DEPARTMENT OF DEFENSE - CONGRESSIONALLY DIRECTED MEDICAL RESEARCH PROGRAMS

Targeting CDK4/6 in HER2-Positive Breast Cancer Brain Metastasis

Principal Investigator: ZHAO, JEAN J
Institution Receiving Award: DANA-FARBER CANCER INSTITUTE
Program: BCRP
Proposal Number: BC171657
Award Number: W81XWH-18-1-0491
Funding Mechanism: Breakthrough Award - Funding Level 2 - Partnering PI Option
Partnering Awards: BC171657P1
Award Amount: $1,259,101.00


PUBLIC ABSTRACT

Although the treatment of early stage and metastatic breast cancers continues to improve, breast cancer brain metastases (BCBMs) remain a significant clinical challenge. This is especially true for patients with the HER2-positive (HER2+) subtype of breast cancer where up to half of patients with metastatic disease eventually develop brain metastases. Currently, patients with HER2+ BCBMs have a median survival of only 18 months. Although many HER2-targeting treatments are effective for early and even metastatic HER2+ breast cancer outside the brain, few drugs are effective once breast cancer has metastasized to the brain.

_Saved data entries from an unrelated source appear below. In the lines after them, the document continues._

(* ===== verification/ApiTokens.v ===== *)
(** * API tokens

    src/auth/api_tokens.rs and token_hash.rs, and the creation handler's checks
    (src/api/handlers/api_tokens.rs). The table is a [gmap] from a row's id. A
    transaction under the per-user advisory lock is one function. Argon2 is a
    parameter; the buffers filled by the system's generator are an argument, and
    a store counts how many were drawn. *)

From S2P Require Import Prelude Orders Text Scopes Plans Crypto.

(** [SysRng]: the [n]-th buffer filled. 128 bits and more never repeat. *)
Class Random := { fill_bytes : nat → string }.
Class RandomLaws `{Random} := { fill_bytes_inj : ∀ n m, fill_bytes n = fill_bytes m → n = m }.

(** [Argon2::hash_password] under a salt, and [verify_password] on an encoded hash:
    a hash verifies what it was made of, and nothing else. *)
Class Argon2 := {
  hash_password : string → string → option string;
  verify_password : string → string → bool;
}.
Class Argon2Laws `{Argon2} := {
  verify_hash : ∀ salt raw h presented,
    hash_password salt raw = Some h → verify_password presented h = true ↔ presented = raw;
}.

Definition TOKEN_PREFIX : string := "sm_live_".
Definition LAST_USED_DEBOUNCE_SECS : Z := 60.
Definition MAX_NAME_LEN : nat := 80.
Definition MAX_EXPIRY_DAYS : Z := 365.

(** A row of [api_tokens]. *)
Record TokenRow := {
  user_id : UserId;
  name : string;
  token_hash : string;
  token_prefix : string;
  scopes : list string;
  org_id : option OrgId;
  expires_at : option DateTime;
  audience : option string;
  oauth_client_id : option string;
  created_at : DateTime;
  last_used_at : option DateTime;
}.

Module ApiTokenRow.
Record t := {
  id : Uuid;
  user_id : UserId;
  name : string;
  expires_at : option DateTime;
  scopes : ScopeSet;
  org : option OrgId;
  audience : option string;
}.
End ApiTokenRow.
(** ** The protocol of a handler *)
Section Protocol.
Context {op : Type → Type} {A G : Type}.
Context (allowed : G → ∀ T, op T → Prop) (after : G → ∀ T, op T → T → G).

Fixpoint obeys (good : G → A → Prop) (g : G) (p : prog op A) : Prop :=
  match p with
  | Ret a => good g a
  | @Do _ _ T o k => allowed g T o ∧ ∀ r : T, obeys good (after g T o r) (k r)
  end.
End Protocol.

(** ** The pool *)
Section Pool.
Context {op : Type → Type} {Req A S Out Env : Type}.
Context (exec : Out → ∀ T, op T → S → T * S) (outside : Env → S → S).
Context (handler : Req → prog op A).

Record pool := {
  shared : S;
  running : gmap nat (Req * prog op A);
  requests : gmap nat Req;           (* every request that arrived, by number *)
  arrived : nat;
  answered : list (nat * Req * A);
}.

Inductive action :=
| Arrive (req : Req)
| Advance (i : nat) (out : Out)    (* one call of a handler, or its answer *)
| Cancel (i : nat)
| Outside (e : Env).

Definition initial (s : S) : pool := {| shared := s; running := ∅; requests := ∅; arrived := 0; answered := [] |}.

Definition act (a : action) (w : pool) : pool :=
  match a with
  | Arrive req =>
      {| shared := shared w; running := <[arrived w := (req, handler req)]> (running w);
         requests := <[arrived w := req]> (requests w); arrived := Datatypes.S (arrived w); answered := answered w |}
  | Advance i out =>
      match running w !! i with
      | None => w
      | Some (req, Ret a) =>
          {| shared := shared w; running := delete i (running w); requests := requests w; arrived := arrived w;
             answered := answered w ++ [(i, req, a)] |}
      | Some (req, @Do _ _ T o k) =>
          let '(r, s) := exec out T o (shared w) in
          {| shared := s; running := <[i := (req, k r)]> (running w); requests := requests w; arrived := arrived w;
             answered := answered w |}
      end
  | Cancel i =>
      {| shared := shared w; running := delete i (running w); requests := requests w; arrived := arrived w;
         answered := answered w |}
  | Outside e =>
      {| shared := outside e (shared w); running := running w; requests := requests w; arrived := arrived w;
         answered := answered w |}
  end.

Inductive reachable (w0 : pool) : pool → Prop :=
| reach_start : reachable w0 w0
| reach_act w a : reachable w0 w → reachable w0 (act a w).

Definition run (l : list action) (w : pool) : pool := fold_left (λ w a, act a w) l w.

Lemma run_reachable l w0 w : reachable w0 w → reachable w0 (run l w).
Proof. revert w. induction l as [|a l IH]; intros w Hw; [done|]. apply IH. by constructor. Qed.

Lemma reachable_trans w0 w1 w2 : reachable w0 w1 → reachable w1 w2 → reachable w0 w2.
Proof. intros H1. induction 1; [done|by constructor]. Qed.

(** ** A handler left alone

    Run to its end with the calls it makes, in order and with the same outcome. *)
Fixpoint alone (out : Out) (p : prog op A) (s : S) : A * S :=
  match p with
  | Ret a => (a, s)
  | @Do _ _ T o k => let '(r, s) := exec out T o s in alone out (k r) s
  end.

Lemma alone_advances out i req p w :
  running w !! i = Some (req, p) →
  ∃ n, let w' := run (repeat (Advance i out) n) w in
    shared w' = (alone out p (shared w)).2 ∧
    answered w' = answered w ++ [(i, req, (alone out p (shared w)).1)] ∧ running w' = delete i (running w).
Proof.
  revert w. induction p as [a|T o k IH]; intros w Hi.
  - exists 1%nat. simpl. by rewrite Hi.
  - destruct (exec out T o (shared w)) as [r s] eqn:He.
    set (w1 := {| shared := s; running := <[i := (req, k r)]> (running w); requests := requests w;
                  arrived := arrived w; answered := answered w |}).
    assert (Hact : act (Advance i out) w = w1) by (simpl; by rewrite Hi, He).
    destruct (IH r w1 (lookup_insert_eq _ _ _)) as (n & Hs & Ha & Hr). exists (Datatypes.S n). cbv zeta.
    change (run (repeat (Advance i out) (Datatypes.S n)) w) with (run (repeat (Advance i out) n) (act (Advance i out) w)).
    rewrite Hact, Hs, Ha, Hr. simpl. rewrite He. split_and!; [done..|]. apply delete_insert_eq.
Qed.

(** A request left alone is answered, with the answer and the state of [alone]. *)
Lemma alone_is_answered out req w :
  ∃ l, let w' := run l w in
    shared w' = (alone out (handler req) (shared w)).2 ∧
    answered w' = answered w ++ [(arrived w, req, (alone out (handler req) (shared w)).1)].
Proof.
  destruct (alone_advances out (arrived w) req (handler req) (act (Arrive req) w) (lookup_insert_eq _ _ _))
    as (n & Hs & Ha & _). by exists (Arrive req :: repeat (Advance (arrived w) out) n).
Qed.

(** ** The rule

    Every handler that has arrived keeps its protocol state, also after its answer
    or its end. [SI] relates the shared state to all of them. *)
Section Rule.
Context {G : Type} (allowed : Req → G → ∀ T, op T → Prop) (after : G → ∀ T, op T → T → G).
Context (start : G) (good : Req → G → A → Prop) (SI : S → gmap nat (Req * G) → Prop).

Record sound : Prop := {
  start_obeys : ∀ req, obeys (allowed req) after (good req) start (handler req);
  start_keeps : ∀ s gs i req, SI s gs → gs !! i = None → SI s (<[i := (req, start)]> gs);
  call_keeps : ∀ s gs i req g out T (o : op T), SI s gs → gs !! i = Some (req, g) → allowed req g T o →
    SI (exec out T o s).2 (<[i := (req, after g T o (exec out T o s).1)]> gs);
  outside_keeps : ∀ s gs e, SI s gs → SI (outside e s) gs;
}.

Record pool_inv (w : pool) (gs : gmap nat (Req * G)) : Prop := {
  pi_shared : SI (shared w) gs;
  pi_fresh : ∀ i, (arrived w ≤ i)%nat → gs !! i = None;
  pi_running : ∀ i req p, running w !! i = Some (req, p) →
    ∃ g, gs !! i = Some (req, g) ∧ obeys (allowed req) after (good req) g p;
  pi_answered : ∀ i req a, (i, req, a) ∈ answered w →
    running w !! i = None ∧ ∃ g, gs !! i = Some (req, g) ∧ good req g a;
  pi_requests : requests w = fst <$> gs;
  pi_once : NoDup (answered w).*1.*1;
}.

Lemma initial_inv s : SI s ∅ → pool_inv (initial s) ∅.
Proof.
  intros Hs. split; simpl; [done|done|..].
  - intros i req p Hp. by rewrite lookup_empty in Hp.
  - intros i req a Hin. by apply not_elem_of_nil in Hin.
  - by rewrite fmap_empty.
  - constructor.
Qed.

Lemma act_inv a w gs : sound → pool_inv w gs → ∃ gs', pool_inv (act a w) gs'.
Proof.
  intros Hsound [Hs Hf Hr Ha Hq Hn]. destruct a as [req|i out|i|e]; simpl.
  - exists (<[arrived w := (req, start)]> gs). split; simpl.
    + apply (start_keeps Hsound); [done|by apply Hf].
    + intros i Hi. rewrite lookup_insert_ne by lia. apply Hf. lia.
    + intros i req' p [[<- [= <- <-]]|[Hne Hp]]%lookup_insert_Some.
      * exists start. rewrite lookup_insert_eq. split; [done|apply (start_obeys Hsound)].
      * rewrite lookup_insert_ne by done. by apply Hr.
    + intros i req' a (Hnone & g & Hg & ?)%Ha. assert (i ≠ arrived w) as Hne.
      { intros ->. rewrite Hf in Hg by lia. done. }
      rewrite !lookup_insert_ne by done. eauto.
    + by rewrite fmap_insert, Hq.
    + done.
  - destruct (running w !! i) as [[req [a|T o k]]|] eqn:Hi; [..|exists gs; by split].
    + destruct (Hr i req _ Hi) as (g & Hg & Hgood). simpl in Hgood. exists gs. split; simpl; [done|done|..].
      * intros j req' p [_ Hp]%lookup_delete_Some. by apply Hr.
      * intros j req' a' [Hin|Hin%list_elem_of_singleton]%elem_of_app.
        -- destruct (Ha _ _ _ Hin) as [Hnone ?]. split; [|done]. apply lookup_delete_None. by right.
        -- injection Hin as -> -> ->. rewrite lookup_delete_eq. eauto.
      * done.
      * rewrite !fmap_app, NoDup_app. split_and!; [done| |apply NoDup_singleton].
        simpl. intros j Hj ->%list_elem_of_singleton.
        apply list_elem_of_fmap in Hj as ([j' req'] & Hji & Hj). simpl in Hji. subst j'.
        apply list_elem_of_fmap in Hj as ([[j' req''] a'] & Heq & Hin). simpl in Heq. injection Heq as <- <-.
        apply Ha in Hin as [Hnone _]. by rewrite Hi in Hnone.
    + destruct (Hr i req _ Hi) as (g & Hg & Hall & Hk).
      pose proof (call_keeps Hsound (shared w) gs i req g out T o Hs Hg Hall) as Hs'.
      destruct (exec out T o (shared w)) as [r s']. simpl in Hs'.
      exists (<[i := (req, after g T o r)]> gs). split; simpl; [done|..].
      * intros j Hj. rewrite lookup_insert_ne; [by apply Hf|]. intros ->. rewrite Hf in Hg by done. done.
      * intros j req' p [[<- [= <- <-]]|[Hne Hp]]%lookup_insert_Some.
        -- rewrite lookup_insert_eq. eauto.
        -- rewrite lookup_insert_ne by done. by apply Hr.
      * intros j req' a (Hnone & g' & Hg' & ?)%Ha. assert (i ≠ j) as Hne by congruence.
        rewrite !lookup_insert_ne by done. eauto.
      * rewrite fmap_insert, <-Hq. simpl. symmetry. apply insert_id. by rewrite Hq, lookup_fmap, Hg.
      * done.
  - exists gs. split; simpl; [done|done|..].
    + intros j req' p [_ Hp]%lookup_delete_Some. by apply Hr.
    + intros j req' a Hin. destruct (Ha _ _ _ Hin) as [Hnone ?]. split; [|done]. apply lookup_delete_None. by right.
    + done.
    + done.
  - exists gs. split; simpl; [by apply (outside_keeps Hsound)|done..].
Qed.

Due to the presence of the natural, protective blood/brain barrier, therapies that might block growth of HER2+ cells may either not enter the brain or may be ineffective against metastases within this privileged site. In addition, the brain metastases may interact with the brain environment in a way that leads to additional mechanisms of resistance. Thus, drug-resistant, HER2+ metastases in the brain can grow unchecked. In addition to the difficulty of delivering treatment to the brain, cancer biologists have had difficulty understanding brain metastasis behavior and testing novel therapies because accurate models of BCBM were lacking. We have recently met this challenge by creating mouse models in which tissues derived from patient BCBM are grown within the brains of mice so that these model tumors more closely resemble conditions within the patient. Our biochemical, molecular, and histochemical analyses of these transplanted BCBM tumors (termed orthotopic patient-derived xenograft or PDX models) demonstrate that they strongly recapitulate the properties of the original BCBM, providing faithful experimental models for elucidating the biological properties of these tumors and testing potential therapies.

Using these models, we have discovered differences in metastatic brain cancer cells that reveal vulnerabilities that may serve as targets for novel therapies. For example, we identified that the protein CDK4/6, which regulates cancer cell replication, is frequently deregulated in HER2+ BCBMs. Strikingly, this pathway is involved in proliferation of tumor cells and regulates the interaction of tumor cells with the immune system. Thus, inhibition of the CDK4/6 pathway may reduce the ability of BCBMs to proliferate and, at the same time, enhance antitumor immune activity against BCBM.

In this study, we propose to use PDX models and genetically engineered mouse models (GEMMs) of HER2+ BCBM to test novel CDK4/6-based combination therapies for activity against HER2+ BCBM. By using anti-CDK4/6 drugs with other targeted therapies, we will be able test the potential synergy of drug combinations against HER2+ BCBM. We have a wide range of PDX models that include HER2+ BCBM with various molecular alterations that occur in breast cancer to more accurately model the range of patients affected by this disease. We will assess the responses of these tumors to rationally designed combinations. Analysis of the PDX tumors before and after these various treatments will reveal biomarkers that may serve in the future to identify patients most likely to benefit. As the CDK4/6 pathway can affect the regulation of the interaction of tumor cells with the immune system, we will also use our unique GEMMs of brain metastases to assess whether inhibition of the CDK4/6 pathway, in combination with immunotherapy, can enhance therapeutic outcomes. Given that the brain and primary site microenvironments differ drastically and that little is known regarding the antitumor immune response against HER2+ BCBM, we will use GEMMs to ascertain whether the microenvironment influences the antitumor immunity of CDK4/6 inhibition and if inhibition of this pathway can enhance the ability of "immune checkpoint blockade" agents to increase antitumor activity.

As these therapeutic agents we will test on our HER2+ BCBM models are already in clinical development to treat patients without brain metastases, positive findings from our work can quickly inform the design of one or more clinical trials in patients with HER2+ BCBMs. In addition, we will be poised to validate whether the findings in our preclinical models translate to patients and whether the markers we identify that predict response or resistance to treatment hold true in patients as well. Thus, while this work aims to uncover how CDK4/6 inhibitors or CDK4/6 inhibitor-based drug combinations are effective in preclinical models of HER2+ BCBM, the path from these models to a positive impact on breast cancer patients' lives is potentially very short.